A new study published in the Journal of Attention Disorders has found that individuals with childhood attention-deficit/hyperactivity disorder are more likely to consume fast food frequently in early adulthood. However, no significant link was found between childhood ADHD and physical inactivity as these individuals moved from adolescence into adulthood.
Attention-deficit/hyperactivity disorder is one of the most common developmental conditions diagnosed in children in the United States. It is marked by symptoms such as inattention, impulsivity, and hyperactivity. While much research has examined the immediate challenges ADHD poses during childhood, including difficulties in school and social relationships, fewer studies have investigated how the condition might influence long-term health behaviors. The current study aimed to explore whether children with ADHD are more likely to develop habits linked to chronic health conditions—namely, poor diet and physical inactivity—as they grow older.
The researchers drew on data from the National Longitudinal Study of Adolescent to Adult Health, a large national study that tracked a representative group of adolescents in the United States over several years. The sample included 6,814 individuals who participated in three waves of the study, beginning in early adolescence and continuing into early adulthood. Childhood ADHD symptoms were measured retrospectively when participants reached early adulthood, based on self-reports about their behavior between the ages of 5 and 12. Fast-food consumption and physical activity were measured during adolescence and again in early adulthood using standardized survey items.
To measure fast-food consumption, participants reported how often they ate at popular fast-food chains over the past week. High fast-food consumption was defined as eating at such places at least three times per week in adolescence and four times per week in early adulthood. Physical activity was assessed by asking participants how many times they engaged in moderate to vigorous physical activity—like sports or exercise—during the previous week. A cut-off was applied to classify participants as physically inactive based on national health guidelines.
After adjusting for potential confounding variables such as age, sex, race, family income, obesity, depression, and neighborhood characteristics, the researchers found that childhood ADHD was significantly associated with increased fast-food consumption in early adulthood. Specifically, individuals with a history of ADHD were 49% more likely to report high fast-food intake compared to those without ADHD. This association was not found during adolescence, suggesting that the effect of ADHD on diet may become more apparent as young people gain independence and control over their food choices.
Interestingly, the researchers found no significant relationship between childhood ADHD and physical inactivity during either adolescence or early adulthood. Although previous studies had suggested that children with ADHD might be less physically active, particularly those on stimulant medications, this longitudinal analysis did not support that idea.

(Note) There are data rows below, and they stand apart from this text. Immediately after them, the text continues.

Lemma price_spread_perm maximum : price_spread obs maximum = price_spread obs' maximum.
Proof.
  assert (Hpp : Permutation (prices obs) (prices obs')) by (unfold prices; by rewrite Hperm).
  pose proof (median_perm _ _ Hpp Hlow) as Hmed. pose proof permuted_positive as Hpos.
  destruct (decide (0 <= maximum <= 10000)) as [Hm|Hm].
  - destruct (decide (obs = [])) as [He|He].
    { rewrite He in Hperm. apply Permutation_nil in Hperm. by rewrite He, Hperm. }
    destruct (price_spread_least obs maximum He Hpos Hm) as (c & s & Hc & _ & Hk & ->).
    destruct (price_spread_least obs' maximum) as (c' & s' & Hc' & _ & Hk' & ->); [|by rewrite <- Hpp|done|].
    { intros He'. rewrite He' in Hperm. by apply Permutation_sym, Permutation_nil in Hperm. }
    rewrite <- Hmed, Hc in Hc'. injection Hc' as <-.
    assert (Hiff : forall k, spread_within (prices obs) c k <-> spread_within (prices obs') c k).
    { intros k. unfold spread_within. by setoid_rewrite Hpp. }
    assert (s = s') as ->; [|done].
    apply Z.le_antisymm; [apply Hk, Hiff, Hk'; lia|apply Hk', Hiff, Hk; lia].
  - assert (Hbad : forall o, price_spread o maximum = match median (prices o) with Ok _ => Err (Sentinel ErrInvalidConfig) | Err e => Err e end).
    { intros o. unfold price_spread. fold (prices o). destruct (median (prices o)) as [c|]; [|done].
      unfold spreadBPS. destruct (prices o); [done|]. by replace (_ || _) with true by lia. }
    by rewrite !Hbad, Hmed.
Qed.

Lemma price_order_perm : sort_by price_less obs = sort_by price_less obs'.
Proof.
  assert (Hp : Forall priced obs) by (apply priced_prices, permuted_positive).
  apply (sorted_unique price_less); [|by apply observation_sort_sorted| |by rewrite <- !sort_by_perm].
  - intros x y Hx%sort_by_In%list_elem_of_In Hy%sort_by_In%list_elem_of_In. rewrite !price_less_spec.
    destruct (rle_dec (ob_Price y) (ob_Price x)); [|auto]. destruct (rle_dec (ob_Price x) (ob_Price y)); [|auto].
    destruct (str_less_total (ob_SourceKey x) (ob_SourceKey y)) as [?|[?|Heq]]; [tauto..|].
    right; right. by apply key_apart.
  - apply observation_sort_sorted. by rewrite <- Hperm.
Qed.

Lemma source_order_perm : sortObservations obs = sortObservations obs'.
Proof.
  destruct (sortObservations_spec obs) as [Hp1 Hs1], (sortObservations_spec obs') as [Hp2 Hs2].
  apply (sorted_unique source_less); [|done|done|by rewrite Hp1, Hp2].
  intros x y Hx%list_elem_of_In Hy%list_elem_of_In. rewrite Hp1 in Hx, Hy. rewrite !source_less_spec.
  destruct (str_less_total (ob_SourceKey x) (ob_SourceKey y)) as [?|[?|Heq]]; [auto..|].
  right; right. by apply key_apart.
Qed.
End permuted.

(** The observations that are kept, in their canonical order, do not depend
    on the order in which the providers answered. *)
Theorem selectAgreeingObservations_order_independent obs obs' quorum maximum :
  Permutation obs obs' -> NoDup (ob_SourceKey <$> obs) -> Forall lowest (prices obs) ->
  sortObservations <$> selectAgreeingObservations obs quorum maximum =
  sortObservations <$> selectAgreeingObservations obs' quorum maximum.
Proof.
  intros Hp Hk Hl. unfold selectAgreeingObservations.
  rewrite <- (price_spread_perm obs obs' Hp Hl), <- (price_order_perm obs obs' Hp Hk Hl), <- Hp.
  destruct (_ || _); [done|]. destruct (price_spread obs maximum) as [[s []]|]; [|done|done].
  cbn. f_equal. by apply source_order_perm.
Qed.

Lemma selectAgreeingObservations_order_independent_witness :
  sortObservations <$> selectAgreeingObservations sample_prices 2 200 =
  sortObservations <$> selectAgreeingObservations (rev sample_prices) 2 200.
Proof.
  apply selectAgreeingObservations_order_independent.
  - apply Permutation_rev.
  - apply (bool_decide_unpack _). vm_compute. exact I.
  - cbn. repeat constructor; vm_compute; congruence.
Defined.

(** ** Reading prices *)

Lemma canonicalPositiveInteger_value s :
  canonicalPositiveInteger s = true -> canonical_uint s = true /\ 0 < dec_value 0 s.
Proof.
  destruct s as [|c r]; [done|]. unfold canonicalPositiveInteger, byte_at. intros H. bool_hyp.
  simpl in *. bool_hyp. replace (code c =? 48) with false by lia. split; [by apply andb_true_iff|].
  rewrite dec_value_shift. pose proof (dec_value_bound r ltac:(done)).
  pose proof (Z.pow_pos_nonneg 10 (len r) ltac:(lia) ltac:(unfold len; lia)).
  match goal with Hd : is_digit c = true |- _ => unfold is_digit in Hd end. bool_hyp. nia.
Qed.

(** A price is read exactly or not at all: it is accepted iff both parts are
    canonical positive decimals and the reduced fraction fits 256 bits, and it
    is then the fraction in lowest terms with the value that was written. *)
Theorem NewRational_exact numerator denominator r :
  NewRational numerator denominator = Ok r <->
  canonicalPositiveInteger numerator = true /\ canonicalPositiveInteger denominator = true /\ lowest r /\
  Numerator r * dec_value 0 denominator = dec_value 0 numerator * Denominator r /\
  Numerator r < amount_limit /\ Denominator r < amount_limit.
Proof.
  unfold NewRational. destruct (canonicalPositiveInteger numerator) eqn:En; [|by split; [|intros (? & _)]].
  destruct (canonicalPositiveInteger denominator) eqn:Ed; [|by split; [|intros (_ & ? & _)]]. cbn [negb orb].
  apply canonicalPositiveInteger_value in En as [_ Hn], Ed as [_ Hd].
  set (n := dec_value 0 numerator) in *. set (d := dec_value 0 denominator) in *.
  replace ((n <=? 0) || (d <=? 0)) with false by lia. unfold normalizeBig.
  replace ((n <=? 0) || (d <=? 0)) with false by lia. cbn zeta.
  set (g := Z.gcd n d).
  assert (Hg : 0 < g) by (pose proof (Z.gcd_nonneg n d); assert (g <> 0) by (unfold g; intros ?%Z.gcd_eq_0; lia); unfold g in *; lia).
  destruct (Z.gcd_divide_l n d) as [n' Hn'], (Z.gcd_divide_r n d) as [d' Hd']. fold g in Hn', Hd'.
  replace (Z.quot n g) with n' by (rewrite Hn', Z.quot_mul; lia).
  replace (Z.quot d g) with d' by (rewrite Hd', Z.quot_mul; lia).
  assert (Hpos : 0 < n' /\ 0 < d') by nia.
  assert (Hlow : lowest (mkRational n' d')).
  { split; [done|]. simpl. pose proof (Z.gcd_div_gcd n d g ltac:(lia) eq_refl) as Hdiv.
    replace (n / g) with n' in Hdiv by (rewrite Hn' at 1; rewrite Z.div_mul; lia).
    by replace (d / g) with d' in Hdiv by (rewrite Hd' at 1; rewrite Z.div_mul; lia). }
  cbn [Numerator Denominator]. rewrite !BitLen_gt_256 by lia. split.
  - destruct (_ || _) eqn:E; [done|]. bool_hyp. intros [= <-]. cbn. do 3 (split; [done|]). split; [nia|lia].
  - intros (_ & _ & Hr & Heq & Hb1 & Hb2). assert (r = mkRational n' d') as ->.
    { apply lowest_antisym; [done|done|..]; unfold rle; cbn; destruct Hr as [[? ?] _]; nia. }
    cbn in *. by replace (_ || _) with false by lia.
Qed.
Record RefundUnsigned := mkRefundUnsigned {
  un_RefundID : string; un_TenantID : string; un_SettlementID : string; un_AssetID : string; un_ChainID : string;
  un_Destination : Address; un_Amount : Amount; un_Fee : Amount; un_Digest : string; un_OpaqueReference : string }.

Record RefundSigned := mkRefundSigned {
  sg_RefundID : string; sg_UnsignedDigest : string; sg_SignedDigest : string; sg_OpaqueReference : string }.

Record RefundReceipt := mkRefundReceipt { rr_SignedDigest : string; rr_TransactionHash : string }.

(** ** The commands *)

Record RequestCommand := mkRequest {
  rq_TenantID : string; rq_SettlementID : string; rq_DestinationVerificationID : string; rq_RefundAmount : Amount;
  rq_NetworkFee : Amount; rq_IdempotencyKey : string; rq_Auth : AuthContext }.

(** [ApproveCommand]; [Cancel] takes a [TransitionCommand] and its reason. *)
Record DecisionCommand := mkDecision {
  dc_TenantID : string; dc_RefundID : string; dc_ExpectedVersion : Z; dc_Reason : string; dc_Auth : AuthContext }.

Record TransitionCommand := mkTransition {
  tr_TenantID : string; tr_RefundID : string; tr_ExpectedVersion : Z; tr_Auth : AuthContext }.

Record ChainResultCommand := mkChainResult {
  cr_TenantID : string; cr_RefundID : string; cr_ExpectedVersion : Z; cr_TransactionHash : string;
  cr_Status : Status; cr_EvidenceDigest : string; cr_Workload : WorkloadContext }.

(** ** The ports of the service: clock, identifiers in the order of their
    calls, the request's identity in the context, and the answers of the
    repositories and of the custody backend *)
Record refund_env := mkRefundEnv {
  en_now : Time; en_ids : nat -> string; en_identity : MutationIdentity;
  en_settlement : string -> string -> result custody_error Settlement;
  en_destination : string -> string -> result custody_error VerifiedDestination;
  en_policy : string -> string -> result custody_error RefundPolicy;
  en_get : string -> string -> result custody_error Refund;
  en_replay : option (string -> string -> string -> MutationIdentity -> result custody_error (option Refund));
  en_build : Refund -> result string RefundUnsigned;
  en_sign : RefundUnsigned -> result string RefundSigned;
  en_broadcast : RefundSigned -> result string RefundReceipt;
  en_hash : RefundPolicy -> Settlement -> VerifiedDestination -> Amount -> Amount -> Amount -> result custody_error string;
  en_encode : Refund -> string }.

(** ** service.go *)

(** [next := current] with its status, version and time set. *)
Definition advance (r : Refund) (status : Status) (now : Time) : Refund :=
  mkRefund (rf_ID r) (rf_TenantID r) (rf_SettlementID r) (rf_AssetID r) (rf_ChainID r) (rf_PolicyID r)
    (rf_PolicyVersion r) (rf_CreatorID r) (rf_IdempotencyKey r) (rf_RequestHash r) (rf_DestinationVerificationID r)
    (rf_Destination r) (rf_GrossAmount r) (rf_RefundAmount r) (rf_NetworkFee r) (rf_FeeBearer r) status
    (rf_Approvals r) (rf_UnsignedDigest r) (rf_UnsignedReference r) (rf_SignedDigest r) (rf_SignedReference r)
    (rf_TransactionHash r) (int64 (rf_Version r + 1)) (rf_CreatedAt r) now.

(** The fields an operation fills in. *)
Definition with_work (r : Refund) (approvals : list Approval) (ud ur sd sr tx : string) : Refund :=
  mkRefund (rf_ID r) (rf_TenantID r) (rf_SettlementID r) (rf_AssetID r) (rf_ChainID r) (rf_PolicyID r)
    (rf_PolicyVersion r) (rf_CreatorID r) (rf_IdempotencyKey r) (rf_RequestHash r) (rf_DestinationVerificationID r)
    (rf_Destination r) (rf_GrossAmount r) (rf_RefundAmount r) (rf_NetworkFee r) (rf_FeeBearer r) (rf_Status r)
    approvals ud ur sd sr tx (rf_Version r) (rf_CreatedAt r) (rf_UpdatedAt r).

Section operations.
Context (e : refund_env).

Definition audit (n : nat) (tenant aggregate actor action reason : string) : AuditCommand :=
  mkAudit (en_ids e n) tenant aggregate actor action reason (en_now e).

Definition event (n : nat) (tenant aggregate typ : string) (p : Refund) : OutboxCommand :=
  mkOutbox (en_ids e n) tenant aggregate typ (en_encode e p) (en_now e).

Definition ledger (n : nat) (entryType debit credit : string) (r : Refund) (amount : Amount) : LedgerCommand :=
  mkLedgerCmd (en_ids e n) entryType (rf_ID r) debit credit (rf_TenantID r) (rf_AssetID r) amount (en_now e).

Definition update (c n : Refund) (actor action reason : string) : RefundUpdate :=
  mkRefundUpdate (rf_TenantID c) (rf_ID c) (rf_Version c) n (audit 0 (rf_TenantID c) (rf_ID c) actor action reason)
    [] Zero [event 1 (rf_TenantID c) (rf_ID c) action n] "" (mkIdentity "" "") "".

Definition with_ledger (m : RefundUpdate) (l : list LedgerCommand) (release : Amount) : RefundUpdate :=
  mkRefundUpdate (ru_TenantID m) (ru_RefundID m) (ru_ExpectedVersion m) (ru_Next m) (ru_Audit m) l release
    (ru_Outbox m) (ru_DecisionOperation m) (ru_Decision m) (ru_DecisionActor m).

Definition with_decision (m : RefundUpdate) (operation : string) (actor : string) : RefundUpdate :=
  mkRefundUpdate (ru_TenantID m) (ru_RefundID m) (ru_ExpectedVersion m) (ru_Next m) (ru_Audit m) (ru_Ledger m)
    (ru_ReleaseRefundable m) (ru_Outbox m) operation (en_identity e) actor.

Definition reserved (id : string) : string := "refund_reserved:" +:+ id.
Definition refundable (settlement : string) : string := "settlement_refundable:" +:+ settlement.

(** The amount taken from the settlement: the customer's fee included. *)
Definition gross_amount (command : RequestCommand) (policy : RefundPolicy) (available : Amount)
    : result custody_error Amount :=
  match rp_FeeBearer policy with
  | FeeBearerCustomer =>
      match Add (rq_RefundAmount command) (rq_NetworkFee command) with
      | Err _ => Err (Sentinel CuErrInsufficientRefundable)
      | Ok gross =>
          if (Cmp gross available >? 0) || (Cmp gross (rp_MaximumRefundAmount policy) >? 0)
          then Err (Sentinel CuErrInsufficientRefundable) else Ok gross
      end
  | _ => Ok (rq_RefundAmount command)
  end.

(** The mutation [Request] builds once its guards are passed. *)
Definition request_mutation (command : RequestCommand) (policy : RefundPolicy) (settlement : Settlement)
    (verified : VerifiedDestination) (available gross : Amount) (hash : string) : RefundCreate :=
  let now := en_now e in
  let status := if rp_RequireApprovalAlways policy || (Cmp gross (rp_ApprovalThreshold policy) >? 0)
                then StatusApprovalRequired else StatusApproved in
  let id := en_ids e 0 in
  let refund :=
    mkRefund id (rq_TenantID command) (se_ID settlement) (se_AssetID settlement) (se_ChainID settlement)
      (rp_ID policy) (rp_Version policy) (au_ActorID (rq_Auth command)) (rq_IdempotencyKey command) hash
      (vd_ID verified) (vd_Address verified) gross (rq_RefundAmount command) (rq_NetworkFee command)
      (rp_FeeBearer policy) status [] "" "" "" "" "" 1 now now in
  let eventType := if bool_decide (status = StatusApprovalRequired) then "refund.approval_required" else "refund.requested" in
  mkRefundCreate refund available (startUTC now) (AddTime (startUTC now) (24 * Hour)) (rp_DailyRefundLimit policy)
    (audit 1 (rq_TenantID command) id (au_ActorID (rq_Auth command)) "refund.requested"
       "verified destination and policy evaluated")
    [ledger 2 "refund.reserve" (refundable (se_ID settlement)) (reserved id) refund gross]
    [event 3 (rq_TenantID command) id eventType refund].

Definition Request (command : RequestCommand) : result custody_error RefundCreate :=
  let now := en_now e in
  if negb (Auth_Authorize (rq_Auth command) "treasury:refunds:create" now) then Err (Sentinel CuErrForbidden)
  else if (rq_TenantID command == "") || (rq_SettlementID command == "") || (rq_DestinationVerificationID command == "")
          || (len (rq_IdempotencyKey command) <? 8) || (len (rq_IdempotencyKey command) >? 255)
          || IsZero (rq_RefundAmount command)
  then Err (refused "refund identity, positive amount, and idempotency key are required")
  else
    match en_settlement e (rq_TenantID command) (rq_SettlementID command) with
    | Err err => Err err
    | Ok settlement =>
        if (se_TenantID settlement != rq_TenantID command) || (se_ID settlement != rq_SettlementID command)
        then Err (refused "settlement tenant mismatch")
        else
          match AvailableRefundable settlement with
          | Err err => Err err
          | Ok available =>
              match en_policy e (rq_TenantID command) (se_AssetID settlement) with
              | Err err => Err err
              | Ok policy =>
                  match RefundPolicy_Validate policy with
                  | Err err => Err err
                  | Ok _ =>
                      if (rp_TenantID policy != se_TenantID settlement) || (rp_AssetID policy != se_AssetID settlement)
                         || (rp_ChainID policy != se_ChainID settlement) || negb (rp_Enabled policy)
                         || rp_EmergencyPaused policy
                      then Err (Wrapped CuErrPolicyLimit "policy is unavailable, paused, or crosses settlement boundary")
                      else
                        match en_destination e (rq_TenantID command) (rq_DestinationVerificationID command) with
                        | Err err => Err err
                        | Ok verified =>
                            let isOrigin := address_eqb (vd_Address verified) (se_ObservedSender settlement) in
                            if negb (IsUsable verified now) || (vd_TenantID verified != se_TenantID settlement)
                               || (vd_SettlementID verified != se_ID settlement)
                               || (vd_AssetID verified != se_AssetID settlement)
                               || (ad_Chain (vd_Address verified) != se_ChainID settlement)
                               || negb (AllowsMethod policy (vd_Method verified))
                            then Err (Sentinel CuErrDestinationUnverified)
                            else if rp_RefundToOriginOnly policy && negb isOrigin
                            then Err (Sentinel CuErrDestinationUnverified)
                            else if negb isOrigin && negb (rp_AllowVerifiedAlternate policy)
                            then Err (Sentinel CuErrDestinationUnverified)
                            else if (Cmp (rq_RefundAmount command) available >? 0)
                                    || (Cmp (rq_RefundAmount command) (rp_MaximumRefundAmount policy) >? 0)
                                    || (Cmp (rq_NetworkFee command) (rp_MaximumNetworkFee policy) >? 0)
                            then Err (Sentinel CuErrPolicyLimit)
                            else
                              match gross_amount command policy available with
                              | Err err => Err err
                              | Ok gross =>
                                  match en_hash e policy settlement verified (rq_RefundAmount command)
                                          (rq_NetworkFee command) gross with
                                  | Err err => Err err
                                  | Ok computed =>
                                      let fingerprint := mi_Fingerprint (en_identity e) in
                                      let hash := if fingerprint != "" then hex_encode fingerprint else computed in
                                      Ok (request_mutation command policy settlement verified available gross hash)
                                  end
                              end
                        end
                  end
              end
          end
    end.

The findings offer insight into how ADHD may influence long-term health behaviors. One possible explanation for the higher fast-food consumption is that individuals with ADHD often seek immediate rewards and may have difficulty delaying gratification. Fast food, being quick and convenient, may cater to this tendency. Additionally, the transition to adulthood often brings new demands—like jobs, parenting, or education—that may increase stress and time constraints, making fast food a more appealing option. If these individuals grew up in households where fast food was already common, those habits may persist into adulthood.
The lack of a link between ADHD and physical inactivity in this study is somewhat surprising, especially given that prior research has suggested a connection. The authors note several possible reasons for the discrepancy. For one, earlier studies were often cross-sectional and relied on parent reports of children’s behavior, which may not be as accurate as self-reports used in this study. Additionally, many prior studies did not follow participants into adulthood, where patterns of physical activity may change. It’s also possible that children with ADHD engage in physical activity differently, or that other factors like medication side effects or family routines play a role that wasn’t captured here.
There are several limitations to the study. Since ADHD symptoms were reported retrospectively in adulthood, participants may not have accurately remembered their childhood behaviors. Self-reports of fast-food consumption and physical activity are also subject to bias, as people may overestimate healthy behaviors or underreport unhealthy ones. The researchers also lacked data on medication use during childhood and adolescence, which could influence both activity levels and eating habits.
Despite these limitations, the study adds to a growing body of research that highlights the long-term health risks associated with ADHD. It suggests that dietary habits, rather than exercise patterns, may be a key area to target in efforts to support children with ADHD as they grow into adulthood. The authors propose that cognitive-behavioral interventions could help individuals with ADHD better understand and regulate their food choices. In addition, schools and healthcare providers may play an important role by offering targeted education and support to encourage healthier eating in this population.
Future research could build on these findings by exploring how parental behaviors, medication use, and environmental factors influence dietary habits in children with ADHD. Studies using objective measures of activity, like fitness trackers, and more detailed dietary assessments could also provide a clearer picture of how these patterns develop over time.
The study, “Associations Between Childhood ADHD and Lifestyle Risk Factors for Chronic Diseases From Adolescence to Early Adulthood,” was authored by Yueqi Li, Hong Xian, Lauren D. Arnold, and Jen Jen Chang.